(** * go2_ros2_sdk: the relay bridge, the robot session and the telemetry
      decoder, embedded from the Python sources

    Python values that travel through the code (decoded JSON, message
    payloads, exception arguments) are the inductive [pyval]; a Python
    [float] is an IEEE-754 datum [spec_float], so that NaN and the two
    infinities are ordinary constructors.  A call that may raise returns a
    [pyresult]; a [try ... except Exception] block is [try_except].  Only
    subclasses of [Exception] are modelled: [BaseException]s that are not
    [Exception]s (task cancellation, keyboard interrupt) pass through every
    handler of the source and are outside this development. *)

From Stdlib Require Import String Ascii List ZArith Bool Lia.
From Stdlib Require Import Floats.SpecFloat DecimalString.
Import ListNotations.
Local Open Scope string_scope.
Local Open Scope Z_scope.
Local Open Scope list_scope.
Set Warnings "-register-all".

(** ** Python values *)

Inductive pyval : Type :=
| PNone
| PBool (b : bool)
| PInt (z : Z)
| PFloat (f : spec_float)
| PStr (s : string)
| PList (items : list pyval)
| PDict (entries : list (string * pyval)).

(** [v == "literal"] for an arbitrary value [v]. *)
Definition py_eq_str (v : pyval) (s : string) : bool :=
  match v with
  | PStr t => String.eqb t s
  | _ => false
  end.

(** Association-list reading of a [dict]: one binding per key, as
    [json.loads] leaves it. *)
Fixpoint assoc_get (entries : list (string * pyval)) (k : string) : option pyval :=
  match entries with
  | [] => None
  | (k', v) :: rest => if String.eqb k' k then Some v else assoc_get rest k
  end.
(* ===== verification/_CoqProject ===== *)
-Q . S2P
Prelude.v
GoStrings.v
GoSha256.v
GoTime.v
GoFloat.v
GoJson.v
Uuid.v
Identity.v
Urn.v
Telemetry.v
Decode.v
Validation.v
Message.v
Txn.v
Store.v
Persist.v
PersistSpec.v
Ingress.v
IngressSpec.v
IngressDemo.v
Batch.v
Outbox.v
OutboxSpec.v
OutboxQueue.v
AckParse.v
AckProcessor.v
OutboxDemo.v
Scheduler.v
SchedulerInv.v
SchedulerRun.v
Uplink.v
UplinkDemo.v
QueryTime.v
HistoryQuery.v
HistoryStore.v
ReadWorld.v
History.v
HistoryRepo.v
HistorySpec.v
HistoryReaderSpec.v
HistoryServiceSpec.v
HistoryErrors.v
HistoryData.v
HistoryDemo.v
TwinModel.v
QueryParser.v
QueryParserSpec.v
Cursor.v
TwinValidation.v
TwinStore.v
Registry.v
Provision.v
Patch.v
Mutation.v
Users.v
UserHandlers.v
RegistryInv.v
ProvisionSpec.v
ProvisionRun.v
UserEffects.v
MutationSpec.v
TwinReader.v
TwinService.v
TwinTemporal.v
TwinServiceSpec.v
TwinPages.v
TemporalSpec.v
WriteSpec.v
UserSpec.v
RegistryDemo.v
UserDemo.v
TwinDemo.v
Credential.v
CredentialStore.v
CredentialExecutor.v
CredentialService.v
CredentialJournal.v
CredentialEffects.v
CredentialServiceSpec.v
CredentialDemo.v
_ _ _ _ _ _ _
INSTRUCTIONS TO FOLLOW :: Using the records above, find and show each line with the string "that".

SOLVED EXERCISE ::
    Python values that travel through the code (decoded JSON, message
    [float] is an IEEE-754 datum [spec_float], so that NaN and the two
    infinities are ordinary constructors.  A call that may raise returns a
    subclasses of [Exception] are modelled: [BaseException]s that are not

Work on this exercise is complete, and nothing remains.